Jesin has quit [Ping timeout: 268 seconds]
Louisono has joined #ocaml
Louisono has quit [Ping timeout: 245 seconds]
Tuplanolla has joined #ocaml
nullcone has joined #ocaml
Haudegen has quit [Ping timeout: 240 seconds]
Haudegen has joined #ocaml
borne has joined #ocaml
Haudegen has quit [Client Quit]
nkly has joined #ocaml
narimiran has quit [Ping timeout: 240 seconds]
andreas31 has quit [Remote host closed the connection]
andreas31 has joined #ocaml
amiloradovsky has quit [Ping timeout: 264 seconds]
reynir has quit [Ping timeout: 240 seconds]
reynir has joined #ocaml
Louisono has joined #ocaml
mxns has quit [Ping timeout: 256 seconds]
mxns has joined #ocaml
mxns has quit [Ping timeout: 272 seconds]
Louisono has quit [Ping timeout: 245 seconds]
<sadiq>
mrvn, ocaml-multicore's support for ARM is probably broken for now.
<sadiq>
it's on the todo-list to bring it back to parity with x86-64 but it hasn't kept up with the recent changes
<mrvn>
It would be nice if the GC could allocate data on different heaps depending on wether something is shared between threads or not.
<companion_cube>
multicore will promote to a different heap if it's shared, right?
<companion_cube>
(although of course, promote != allocate)
<mrvn>
more than just plain heaps being generational?
<companion_cube>
I think (but don't quote me on that) that there's a major heap for shared objects
<mrvn>
Does it move objects out of the minor heap when you share them?
<companion_cube>
ah, seems like the major heap is entirely shared
<companion_cube>
"[…] objects are promoted to the shared heap whenever
<companion_cube>
another thread actually tries to access them."
amiloradovsky has joined #ocaml
olle has quit [Ping timeout: 246 seconds]
<sadiq>
mrvn, companion_cube: to compicate matters there's two minor collectors.
mxns has joined #ocaml
<companion_cube>
oh, are you one of the coauthors?
<sadiq>
yes
<companion_cube>
nice :)
<sadiq>
one where minor heaps are all shared (parallel) and one where they're exclusive to a domain (concurrent)
<companion_cube>
is it a compile-time choice?
<sadiq>
no, only parallel will be upstreamed
<sadiq>
that's because concurrent requires changes to the C API and breaks most existing OCaml code
<companion_cube>
but does parallel slow down sequential code?
<mrvn>
Think or something building a list and then returning List.rev at the end. The compiler should be able to proof that the temp list is unshared and allocate it on a per-core heap.
<companion_cube>
(rather: does it slow it down a lot?)
<sadiq>
and actually, the parallel minor collector outperforms it
<sadiq>
no, the parallel minor is actually faster for sequential code
<companion_cube>
oh nice.
<sadiq>
it doesn't need a read barrier
<sadiq>
and for minor collections at least, what you end up running is almost identical to trunk ocaml
<companion_cube>
that's good.
<sadiq>
that linked paper has a bunch of benchmarks that compare against trunk
<mrvn>
sadiq: if you have sequential code in multicore can it run the code on one core and GC on the other?
<sadiq>
(and we've done a lot of optimisation work since the paper was published too)
<companion_cube>
will multicore remain a separate switch for a long time? or would it become the default?
<companion_cube>
I htink it kind of half-killed flambda1 that it was in separate switches
<sadiq>
mrvn, heh so the answer is it depends on what GC work you're doing. The minor collector requires all the domains to be stopped. The major collector does not.

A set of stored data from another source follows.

Definition setupCards (a : app) : app :=
  let '(segs, csm, reg) :=
    setup_segments 0 (segments (dom a)) 0 (cardSegmentMap a) (starredMap a) in
  {| USER_UID := USER_UID a;
     dom := {| segments := segs; loose_cards := loose_cards (dom a) |};
     frags := frags a; starredMap := reg; cardSegmentMap := csm; raf := raf a |}.

(** *** applyInitialStarState *)

(** [cardSegmentMap.get(id)?.dataset.segId] for a card. *)
Definition segId_of (a : app) (c : card) : option string :=
  data_id c ≫= λ id, cardSegmentMap a !! id ≫= λ si,
  segments (dom a) !! si ≫= data_segId.

(** The body of the loop: a card without button, identifier or segment
    identifier is skipped. *)
Definition apply_star_state (a : app) (c : card) : card :=
  match btn c, data_id c, segId_of a c with
  | Some b, Some id, Some segId =>
      if truthy id && truthy segId then
        let isStarred :=
          match starredMap a !! segId with
          | Some set => JSSet.has id set
          | None => false
          end in
        set_btn (Some (updateStarAttr isStarred b)) c
      else c
  | _, _, _ => c
  end.

Definition applyInitialStarState (a : app) : app :=
  {| USER_UID := USER_UID a;
     dom := {| segments :=
                 (λ s, set_cards (apply_star_state a <$> seg_cards s) s)
                   <$> segments (dom a);
               loose_cards := apply_star_state a <$> loose_cards (dom a) |};
     frags := frags a; starredMap := starredMap a; cardSegmentMap := cardSegmentMap a;
     raf := raf a |}.

(** *** init *)

(** Lines 114-123: one set per persisted segment. *)
Definition hydrate (saved : gmap string (list string)) : gmap string JSSet.t :=
  JSSet.of_list <$> saved.

(** Lines 284-287: the object handed to [Storage.set], as
    [JSON.stringify] sees it. [toSave] is a plain object [{}]: for the
    key [__proto__] the assignment [toSave[k] = Array.from(set)] runs the
    setter inherited from [Object.prototype], which makes the array the
    prototype of [toSave] and adds no property; every other key becomes
    an own property. *)
Definition snapshot (reg : gmap string JSSet.t) : gmap string (list string) :=
  JSSet.to_list <$> delete "__proto__" reg.

(** [init()], lines 109-138, for a new [OpenrootApp] on the document [d]. *)
Definition init (uid : string) (d : document) (ls : storage) : app :=
  let saved := Storage_get uid ∅ ls in
  let a0 := {| USER_UID := uid; dom := d; frags := [];
               starredMap := hydrate saved; cardSegmentMap := ∅; raf := [] |} in
  let a1 := applyInitialStarState (setupCards a0) in
  requestAnimationFrame ReorderAll a1.

(** *** toggleStar *)

(** Lines 242-258: the card of the clicked star control, its identifier
    and the identifier of its segment; [None] on each early [return]. The
    clicked control belongs to a card of the document, and a segment found
    in [cardSegmentMap] has its identifier from [setupCards]. *)
Definition toggle_target (a : app) (n : nat) : option (card * string * string) :=
  c ← find_card n (dom a);
  _ ← btn c;
  id ← data_id c;
  if truthy id then
    si ← cardSegmentMap a !! id;
    seg ← segments (dom a) !! si;
    segId ← data_segId seg;
    Some (c, id, segId)
  else None.

(** Lines 270-271: the oldest member leaves, unless it is falsy. *)
Definition evict_oldest (segSet : JSSet.t) : JSSet.t :=
  match JSSet.first segSet with
  | Some oldest => if truthy oldest then JSSet.delete oldest segSet else segSet
  | None => segSet
  end.

(** Lines 274-280, on the set. *)
Definition flip (id : string) (segSet : JSSet.t) : JSSet.t :=
  if JSSet.has id segSet then JSSet.delete id segSet else JSSet.add id segSet.

(** Line 265: the card is not starred and its segment is full. *)
Definition at_capacity (id : string) (segSet : JSSet.t) : bool :=
  negb (JSSet.has id segSet) && (MAX_STARS <=? JSSet.size segSet).

(** [repositionCard(card)], lines 334-368: all of its work waits for the
    next frame. *)
Definition repositionCard (n : nat) (a : app) : app :=
  requestAnimationFrame (Reposition n) a.

(** What one call does besides changing the application: the object it
    passes to [Storage.set], if it gets that far. *)
Record toggled := Toggled {
  t_app : app;
  t_saved : option (gmap string (list string))
}.

(** [confirm] is the answer [window.confirm] gives when it is asked. *)
Definition toggleStar (n : nat) (confirm : bool) (a : app) : toggled :=
  match toggle_target a n with
  | None => {| t_app := a; t_saved := None |}
  | Some (c, id, segId) =>
      (* line 261 *)
      let reg0 := match starredMap a !! segId with
                  | Some _ => starredMap a
                  | None => <[segId := JSSet.empty]> (starredMap a)
                  end in
      let a0 := {| USER_UID := USER_UID a; dom := dom a; frags := frags a;
                   starredMap := reg0; cardSegmentMap := cardSegmentMap a;
                   raf := raf a |} in
      let segSet := default JSSet.empty (reg0 !! segId) in
      (* lines 265-272 *)
      if at_capacity id segSet && negb confirm
      then {| t_app := a0; t_saved := None |}
      else
        let segSet1 :=
          if at_capacity id segSet then evict_oldest segSet else segSet in
        (* lines 274-280 *)
        let now := negb (JSSet.has id segSet1) in
        let segSet2 := flip id segSet1 in
        let d := map_node n (λ x, set_btn (updateStarAttr now <$> btn x) x) (dom a) in
        (* line 282 *)
        let reg := <[segId := segSet2]> reg0 in
        (* lines 284-296 *)
        {| t_app :=
             repositionCard n
               {| USER_UID := USER_UID a; dom := d; frags := frags a;
                  starredMap := reg; cardSegmentMap := cardSegmentMap a;
                  raf := raf a |};
           t_saved := Some (snapshot reg) |}
  end.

mxns has quit [Ping timeout: 265 seconds]
<sadiq>
companion_cube, not speaking as ocaml labs or the ocaml developers - I think the intention is OCaml 5 wil have multicore there by default - we won't maintain two separate GCs and runtimes.
<octachron>
The plan is to have OCaml 5 with multicore, while keeping 4 up--o-date with bug fixes for a time
<companion_cube>
sadiq: thank god
<sadiq>
multicore has been designed to have as little impact on existing code as possible
Haudegen has joined #ocaml
<sadiq>
mrvn, so if you have multiple domains (multicore's fat threads) then even if one is idle it will do marking/sweeping work from the major heap.
<sadiq>
it will also do some of the minor heap promotion work if there's a minor collection.
tane has joined #ocaml
<sadiq>
there's a bit of complexity in there because a domain in multicore is actually really two threads. A main one and a backup thread, the backup thread is able to jump in and participate in a minor or major collection if the main thread has relinquished the ocaml runtime lock.
Anarchos has joined #ocaml
<companion_cube>
so that a long call to C doesn't block other domains?
narimiran has joined #ocaml
<mrvn>
sadiq: for the sequential case I would like to only do the required stop-the-world work in the main thread. Let the other core(s) do all the parallel work exclusively.
amiloradovsky has quit [Ping timeout: 268 seconds]
Jesin has joined #ocaml
<sadiq>
companion_cube, correct
mxns has joined #ocaml
<sadiq>
mrvn, the stop-the-world has to happen on all domains. Other domains can do major work though.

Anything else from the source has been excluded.